One of those cases deals with preemption in the area of medical devices. In Reigel, the Court shielded makers of medical devices (such as implantable defibrillators) from tort liability where the devices received pre-market approval from the Federal Drug Administration. There, the Court affirmed the dismissal of a lawsuit on preemption grounds that had been brought by a patient injured during an angioplasty procedure when the balloon catheter being used to dilate his coronary artery burst. The device had received F.D.A. approval two years before the patient's procedure.
The medical device statute at issue contains a broad preemption provision that prevents states from imposing any additional requirements on manufacturers other than those imposed by the F.D.A. Justice Scalia wrote that state tort laws, by imposing duties of care on manufacturers, constituted a prohibited additional requirement on manufacturers and preempted claims made under those laws with regard to devices with pre-approval from the F.D.A.
This 8-to-1 decision, with Justice Ginsberg dissenting, was a victory for manufacturers as well as the Bush Administration which had long sought to preempt state law tort claimsvia federal preemption provisions and doctrines. Specifically, since 2004, the Administration had sought to staunch the tide of state court claims against medical device manufacturers by arguing that pre-market approval from the F.D.A. should bar most state tort damages claims.
The Administration will continue its efforts in this area by taking a similar preemption stand in another F.D.A. case which the Court has already accepted for next term. In that case, the argument is that the F.D.A.'s approval of a drug (as opposed to a device) preempts personal injury suits founded on state laws.

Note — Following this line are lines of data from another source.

(** Without pointers. *)
Definition value_reach (T : Type) : Reach T := {| View := T; view _ x := Some x; refs _ _ := [] |}.

Lemma value_laws (T : Type) : ReachLaws (H := value_reach T) T.
Proof. split; simpl; try done; intros; match goal with H : _ ∈ [] |- _ => by apply elem_of_nil in H end. Qed.

#[global] Instance Z_reach : Reach Z := value_reach Z.
#[global] Instance Z_laws : ReachLaws Z := value_laws Z.
#[global] Instance string_reach : Reach string := value_reach string.
#[global] Instance string_laws : ReachLaws string := value_laws string.
#[global] Instance type_meta_reach : Reach TypeMeta := value_reach TypeMeta.
#[global] Instance type_meta_laws : ReachLaws TypeMeta := value_laws TypeMeta.
#[global] Instance condition_reach : Reach Condition.t := value_reach Condition.t.
#[global] Instance condition_laws : ReachLaws Condition.t := value_laws Condition.t.
#[global] Instance requirements_reach : Reach ResourceRequirementsSpec.t :=
  value_reach ResourceRequirementsSpec.t.
#[global] Instance requirements_laws : ReachLaws ResourceRequirementsSpec.t :=
  value_laws ResourceRequirementsSpec.t.

#[global] Instance list_reach {T} {RT : Reach T} : Reach (list T) := {|
  View := list (View T);
  view h l := mapM (view h) l;
  refs h l := concat (map (refs h) l);
|}.

#[global] Instance ptr_reach {T} {RT : Reach T} {CT : Cell T} : Reach (ptr T) := {|
  View := option (View T);
  view h p :=
    match addr p with
    | None => Some None
    | Some a => match deref (T := T) h a with Some x => Some <$> view h x | None => None end
    end;
  refs h p :=
    match addr p with
    | None => []
    | Some a => a :: match deref (T := T) h a with Some x => refs h x | None => [] end
    end;
|}.

#[global] Instance pair_reach {A B} {RA : Reach A} {RB : Reach B} : Reach (A * B) := {|
  View := (View A * View B)%type;
  view h x := v ← view h x.1; w ← view h x.2; Some (v, w);
  refs h x := refs h x.1 ++ refs h x.2;
|}.

(** A struct is the tuple of all its fields. *)
Definition struct_reach {S T} {RT : Reach T} (parts : S -> T) : Reach S := {|
  View := View T;
  view h x := view h (parts x);
  refs h x := refs h (parts x);
|}.

Class LibraryReach := {
  meta_reach :: Reach meta_t;
  meta_laws :: ReachLaws meta_t;
  list_meta_reach :: Reach list_meta_t;
  list_meta_laws :: ReachLaws list_meta_t;
  selector_reach :: Reach selector_t;
  selector_laws :: ReachLaws selector_t;
}.

Context {LR : LibraryReach}.

#[global] Instance source_reach : Reach LogSource :=
  struct_reach (fun s => (ls_Type s, (ls_Path s, (ls_ContainerName s,
    (ls_PodSelector s, ls_NamespaceSelector s))))).
#[global] Instance spec_reach : Reach AgentSpec :=
  struct_reach (fun s => (sp_Replicas s, (sp_Image s, (sp_ImagePullPolicy s, (sp_ServiceAccount s,
    (sp_LogSources s, (sp_ServerURL s, (sp_BatchSize s, (sp_FlushInterval s, sp_Resources s))))))))).
#[global] Instance status_reach : Reach AgentStatus :=
  struct_reach (fun s => (st_Conditions s, (st_AvailableReplicas s, st_LastUpdateTime s))).
#[global] Instance agent_reach : Reach Agent :=
  struct_reach (fun a => (ag_type a, (ag_meta a, (ag_Spec a, ag_Status a)))).
#[global] Instance agent_list_reach : Reach AgentList :=
  struct_reach (fun l => (al_type l, (al_meta l, al_Items l))).

(** ** What a copy is *)

(** [y] means [v] and reaches no address below [n]. *)
Definition fresh_copy {T} `{Reach T} (n : nat) (v : View T) (h : heap) (y : T) : Prop :=
  view h y = Some v /\ forall a, a ∈ refs h y -> n <= a.

(** [f] copies: it only allocates, and what it returns means what its argument
    meant and reaches nothing that existed before. *)
Definition copies {T} `{Reach T} (f : T -> heapM T) : Prop :=
  forall h x v, view h x = Some v ->
    let '(y, h') := f x h in h `prefix_of` h' /\ fresh_copy (length h) v h' y.

Class LibraryCopies := {
  (** [metav1.ObjectMeta.DeepCopyInto] and its like, returning what they store. *)
  meta_DeepCopyInto : meta_t -> heapM meta_t;
  list_meta_DeepCopyInto : list_meta_t -> heapM list_meta_t;
  selector_DeepCopyInto : selector_t -> heapM selector_t;
  meta_copies : copies meta_DeepCopyInto;
  list_meta_copies : copies list_meta_DeepCopyInto;
  selector_copies : copies selector_DeepCopyInto;
}.
Context {LC : LibraryCopies}.

(** ** The methods *)

(** [*out = new(T)] and a copy of what [p] points to in it; nil for nil. *)
Definition copy_ptr {T} `{Cell T} (f : T -> heapM T) (p : ptr T) : heapM (ptr T) := fun h =>
  match addr p with
  | None => (Ptr None, h)
  | Some a =>
      match deref (T := T) h a with
      | Some x => (y ← f x; alloc y) h
      | None => (p, h)
      end
  end.

(** The loop [for i := range *in] that copies element by element. *)
Fixpoint copy_each {T} (f : T -> heapM T) (l : list T) : heapM (list T) :=
  match l with
  | [] => mret []
  | x :: l => y ← f x; k ← copy_each f l; mret (y :: k)
  end.

(** [if in.X != nil { ...; *out.X = ... }] *)
Definition copy_field {S T} `{Cell T} (f : T -> heapM T) (p : ptr T) (set : ptr T -> S -> S) (out : S)
    : heapM S :=
  match addr p with
  | None => mret out
  | Some _ => q ← copy_ptr f p; mret (set q out)
  end.

(** [**out = **in] *)
Definition int_copy (z : Z) : heapM Z := mret z.

(** [TailpostAgentCondition.DeepCopyInto] *)
Definition condition_DeepCopyInto (i : Condition.t) : heapM Condition.t := mret i.

(** [ResourceListSpec.DeepCopyInto] *)
Definition resource_list_DeepCopyInto (i : ResourceListSpec.t) : heapM ResourceListSpec.t := mret i.

(** [ResourceRequirementsSpec.DeepCopyInto] *)
Definition requirements_DeepCopyInto (i : ResourceRequirementsSpec.t)
    : heapM ResourceRequirementsSpec.t :=
  let out := i in
  limits ← resource_list_DeepCopyInto (ResourceRequirementsSpec.Limits i);
  let out := ResourceRequirementsSpec.mk limits (ResourceRequirementsSpec.Requests out) in
  requests ← resource_list_DeepCopyInto (ResourceRequirementsSpec.Requests i);
  mret (ResourceRequirementsSpec.mk (ResourceRequirementsSpec.Limits out) requests).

Continuing with the preemption theme, this week the Court heard another F.D.A. preemption case dealing with the issue of whether a state cause of action is preempted when it is based on the claim that a drug maker fraudulently misrepresented or withheld information from the F.D.A. during the approval process for a drug (there, the diabetes drug, Rezulin). Although the Administration supports the manufacturer in that case (Warner-Lambert), this type of state tort claim may prove to be the line-in-the-sand beyond which the Court will not allow claims to be preempted for two reasons. First, the statute at issue in the Warner-Lambert case does not contain a preemption clause, even though the manufacturer and the Administration argue that preemption is implicit in the structure of the statute. Second, even in Riegel, the Court refused to preempt claims in which a plaintiff argues that a device was not made according to the F.D.A.'s pre-approved requirements. Thus, the Court may be amenable to arguments that preemption does not apply where the approval process is tainted by fraudulent information provided to the F.D.A. from the manufacturer.